» **Problem requirements**
Find the line that contains "Plugin.complete (Plugin.settings (Plugin.onChange"; then retype it and each line after it, exactly, through the final line of the data below.

───

(** X12: on a known provider that answers with at least one choice, the block
    makes one request, to the provider's endpoint, with the caller's key,
    the configured model and the two prompt messages, and shows the
    heading and the first choice's text (the fallback when that is null
    or empty); later choices are ignored. *)
Theorem summary_block_success (net : Transport) (this : SummarizerModal)
    (content additionalContent baseUrl : string) (c : Choice) (rest : list Choice) :
  known_provider (provider (apiCaller this)) baseUrl ->
  net (mkRequest baseUrl (apiKey (apiCaller this)) (llmModelId (apiCaller this))
                 (messages (summarizeWithLinks this) content additionalContent))
  = Ok (mkCompletion (c :: rest)) ->
  summary_block net this content additionalContent
  = ([EvChatCreate
        (mkRequest baseUrl (apiKey (apiCaller this)) (llmModelId (apiCaller this))
                   (messages (summarizeWithLinks this) content additionalContent))],
     Ok [ El "h3" (if summarizeWithLinks this
                   then "Summary (with linked content)" else "Summary");
          El "p" (or_default (choice_content c) "No summary available") ]).
Proof.
  intros Hk Hnet. exact (summary_block_known net this _ _ baseUrl c rest Hk Hnet).
Qed.

Lemma summary_block_success_witness :
  summary_block echo_net linked_modal "note text" "linked text"
  = ([EvChatCreate (mkRequest "https://api.openai.com/v1" (Some "") "gpt-4o"
                              (messages true "note text" "linked text"))],
     Ok [ El "h3" "Summary (with linked content)"; El "p" "gpt-4o" ]).
Proof.
  apply (summary_block_success echo_net linked_modal "note text" "linked text"
           "https://api.openai.com/v1" (mkChoice (Some "gpt-4o")) []).
  - left. split; reflexivity.
  - reflexivity.
Defined.

(** X13: a response without any choice is not given the fallback text: reading
    its first choice throws, and the block shows that error above the
    raw text, after its one request. *)
Theorem summary_block_no_choice (net : Transport) (this : SummarizerModal)
    (content additionalContent baseUrl : string) :
  known_provider (provider (apiCaller this)) baseUrl ->
  net (mkRequest baseUrl (apiKey (apiCaller this)) (llmModelId (apiCaller this))
                 (messages (summarizeWithLinks this) content additionalContent))
  = Ok (mkCompletion []) ->
  exists reason,
    summary_block net this content additionalContent
    = ([EvChatCreate
          (mkRequest baseUrl (apiKey (apiCaller this)) (llmModelId (apiCaller this))
                     (messages (summarizeWithLinks this) content additionalContent))],
       Ok [ El "p" ("Error getting summary: " ++ reason); El "pre" content ]).
Proof.
  intros Hk Hnet. unfold summary_block.
  rewrite (chatCompletion_known net _ _ baseUrl Hk). cbv zeta.
  rewrite Hnet. eexists. reflexivity.
Qed.

Lemma summary_block_no_choice_witness :
  exists reason,
    summary_block mute_net plain_modal "note text" ""
    = ([EvChatCreate (mkRequest "https://api.openai.com/v1" (Some "") "gpt-4o"
                                (messages false "note text" ""))],
       Ok [ El "p" ("Error getting summary: " ++ reason); El "pre" "note text" ]).
Proof.
  apply (summary_block_no_choice mute_net plain_modal "note text" ""
           "https://api.openai.com/v1").
  - left. split; reflexivity.
  - reflexivity.
Defined.

(** ** The completion client *)

(** X14: a client built from the settings sends the key of the selected
    provider to that provider's endpoint and to no other: the request is
    the one below, with the settings' model and the caller's messages
    as they are, and the transport's outcome is handed back unchanged
    (no retry, no wrapping).  Any other provider value throws before a
    request is made. *)
Theorem chatCompletion_from_settings (net : Transport)
    (settings : SummarizerPluginSettings) (msgs : list Message) :
  chatCompletion net (newApiCaller settings) msgs
  = let send baseUrl key :=
      let r := mkRequest baseUrl (Some key) (settings_llmModelId settings) msgs in
      ([EvChatCreate r], net r) in
    if String.eqb (llmProvider settings) "openai"
    then send "https://api.openai.com/v1" (openaiApiKey settings)
    else if String.eqb (llmProvider settings) "anthropic"
    then send "https://api.anthropic.com/v1" (anthropicApiKey settings)
    else if String.eqb (llmProvider settings) "deepseek"
    then send "https://api.deepseek.com/v1" (deepseekApiKey settings)
    else ([], Throw (mkError ("Unsupported provider: " ++ llmProvider settings))).
Proof.
  unfold chatCompletion, createClient, newApiCaller.
  cbn [provider apiKey llmModelId].
  destruct (String.eqb (llmProvider settings) "openai"); [reflexivity|].
  destruct (String.eqb (llmProvider settings) "anthropic"); [reflexivity|].
  destruct (String.eqb (llmProvider settings) "deepseek"); reflexivity.
Qed.

(** ** Settings *)

Lemma object_assign_defaults (d : option (gmap string string)) :
  Plugin.object_assign ∅ [Some Plugin.DEFAULT_OBJECT; d]
  = match d with
    | Some saved => saved ∪ Plugin.DEFAULT_OBJECT
    | None => Plugin.DEFAULT_OBJECT
    end.
Proof.
  cbn [Plugin.object_assign]. rewrite (right_id_L ∅ (∪)).
  destruct d; reflexivity.
Qed.

Lemma loadSettings_merge (this : Plugin.t) (k : string) :
  Plugin.settings (Plugin.loadSettings this) !! k
  = match Plugin.data this with
    | Some saved =>
        match saved !! k with
        | Some v => Some v
        | None => Plugin.DEFAULT_OBJECT !! k
        end
    | None => Plugin.DEFAULT_OBJECT !! k
    end.
Proof.
  unfold Plugin.loadSettings. cbn [Plugin.settings].
  rewrite object_assign_defaults.
  destruct (Plugin.data this) as [saved|]; [|reflexivity].
  rewrite lookup_union. destruct (saved !! k), (Plugin.DEFAULT_OBJECT !! k); reflexivity.
Qed.

(** X15: loading merges the data file over the defaults, property by
    property: a property the file has keeps the file's value (also one
    the defaults do not have), any other has its default; with no data
    file the settings are the defaults.  Loading changes neither the
    data file nor the [ApiCaller]. *)
Theorem loadSettings_lookup (this : Plugin.t) :
  (forall k,
      Plugin.settings (Plugin.loadSettings this) !! k
      = match Plugin.data this with
        | Some saved =>
            match saved !! k with
            | Some v => Some v
            | None => Plugin.DEFAULT_OBJECT !! k
            end
        | None => Plugin.DEFAULT_OBJECT !! k
        end) /\
  (Plugin.data this = None ->
   Plugin.settings (Plugin.loadSettings this) = Plugin.DEFAULT_OBJECT) /\
  Plugin.data (Plugin.loadSettings this) = Plugin.data this /\
  Plugin.apiCaller (Plugin.loadSettings this) = Plugin.apiCaller this.
Proof.
  split; [apply loadSettings_merge|]. split; [|split; reflexivity].
  intros Hnone. apply map_eq. intros k. rewrite loadSettings_merge, Hnone. reflexivity.
Qed.

Lemma loadSettings_complete (this : Plugin.t) :
  Plugin.complete (Plugin.settings (Plugin.loadSettings this)).
Proof.
  intros k Hk. rewrite loadSettings_merge.
  destruct (Plugin.data this) as [saved|]; [|exact Hk].
  destruct (saved !! k); [eauto|exact Hk].
Qed.

Lemma complete_record (o : gmap string string) :
  Plugin.complete o -> is_Some (Plugin.settings_record o).
Proof.
  intros Hc. unfold Plugin.settings_record.
  destruct (Hc "mySetting") as [v1 ->]; [eexists; reflexivity|].
  destruct (Hc "openaiApiKey") as [v2 ->]; [eexists; reflexivity|].
  destruct (Hc "anthropicApiKey") as [v3 ->]; [eexists; reflexivity|].
  destruct (Hc "deepseekApiKey") as [v4 ->]; [eexists; reflexivity|].
  destruct (Hc "llmProvider") as [v5 ->]; [eexists; reflexivity|].
  destruct (Hc "llmModelId") as [v6 ->]; [eexists; reflexivity|].
  eexists. reflexivity.
Qed.

Lemma complete_reload (o : gmap string string) :
  Plugin.complete o -> o ∪ Plugin.DEFAULT_OBJECT = o.
Proof.
  intros Hc. apply map_eq. intros k. rewrite lookup_union.
  destruct (o !! k) as [v|] eqn:Hk.
  - destruct (Plugin.DEFAULT_OBJECT !! k); reflexivity.
  - destruct (Plugin.DEFAULT_OBJECT !! k) as [d|] eqn:Hd; [|reflexivity].
    destruct (Hc k) as [v Hv]; [rewrite Hd; eauto|congruence].
Qed.

(** X16: whatever the data file holds, [onload] ends with every field of the
    settings interface defined and with an [ApiCaller] built from them;
    the provider and the model are the file's, or [openai] and [gpt-4o]
    when the file does not name them. *)
Theorem onload_builds_caller (this : Plugin.t) :
  exists s,
    Plugin.settings_record (Plugin.settings (Plugin.onload this)) = Some s /\
    Plugin.apiCaller (Plugin.onload this) = Some (newApiCaller s) /\
    llmProvider s = default "openai" (Plugin.data this ≫= (.!! "llmProvider")) /\
    settings_llmModelId s = default "gpt-4o" (Plugin.data this ≫= (.!! "llmModelId")).
Proof.
  destruct (complete_record _ (loadSettings_complete this)) as [s Hs].
  exists s. unfold Plugin.onload. cbn [Plugin.settings Plugin.apiCaller].
  rewrite Hs. split; [reflexivity|]. split; [reflexivity|].
  unfold Plugin.settings_record in Hs.
  pose proof (loadSettings_merge this "llmProvider") as Hp.
  pose proof (loadSettings_merge this "llmModelId") as Hm.
  destruct (Plugin.settings (Plugin.loadSettings this) !! "mySetting"); [|discriminate].
  destruct (Plugin.settings (Plugin.loadSettings this) !! "openaiApiKey"); [|discriminate].
  destruct (Plugin.settings (Plugin.loadSettings this) !! "anthropicApiKey");
    [|discriminate].
  destruct (Plugin.settings (Plugin.loadSettings this) !! "deepseekApiKey");
    [|discriminate].
  destruct (Plugin.settings (Plugin.loadSettings this) !! "llmProvider") as [p|];
    [|discriminate].
  destruct (Plugin.settings (Plugin.loadSettings this) !! "llmModelId") as [m|];
    [|discriminate].
  cbn in Hs. injection Hs as <-. cbn [llmProvider settings_llmModelId].
  destruct (Plugin.data this) as [saved|]; cbn.
  - split.
    + destruct (saved !! "llmProvider"); cbn; [congruence|].
      change (Plugin.DEFAULT_OBJECT !! "llmProvider") with (Some "openai") in Hp.
      congruence.
    + destruct (saved !! "llmModelId"); cbn; [congruence|].
      change (Plugin.DEFAULT_OBJECT !! "llmModelId") with (Some "gpt-4o") in Hm.
      congruence.
  - change (Plugin.DEFAULT_OBJECT !! "llmProvider") with (Some "openai") in Hp.
    change (Plugin.DEFAULT_OBJECT !! "llmModelId") with (Some "gpt-4o") in Hm.
    split; congruence.
Qed.

Lemma onChange_complete (fld : Plugin.TextField) (value : string) (this : Plugin.t) :
  Plugin.complete (Plugin.settings this) ->
  Plugin.complete (Plugin.settings (Plugin.onChange fld value this)).
Proof.
  intros Hc k Hk. cbn [Plugin.onChange Plugin.saveSettings Plugin.settings].
  rewrite lookup_insert. destruct (decide (Plugin.field_key fld = k)); [eauto|].
  apply Hc, Hk.
Qed.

───

» **Exercise solution**
  Plugin.complete (Plugin.settings (Plugin.onChange fld value this)).
Proof.
  intros Hc k Hk. cbn [Plugin.onChange Plugin.saveSettings Plugin.settings].
  rewrite lookup_insert. destruct (decide (Plugin.field_key fld = k)); [eauto|].
  apply Hc, Hk.
Qed.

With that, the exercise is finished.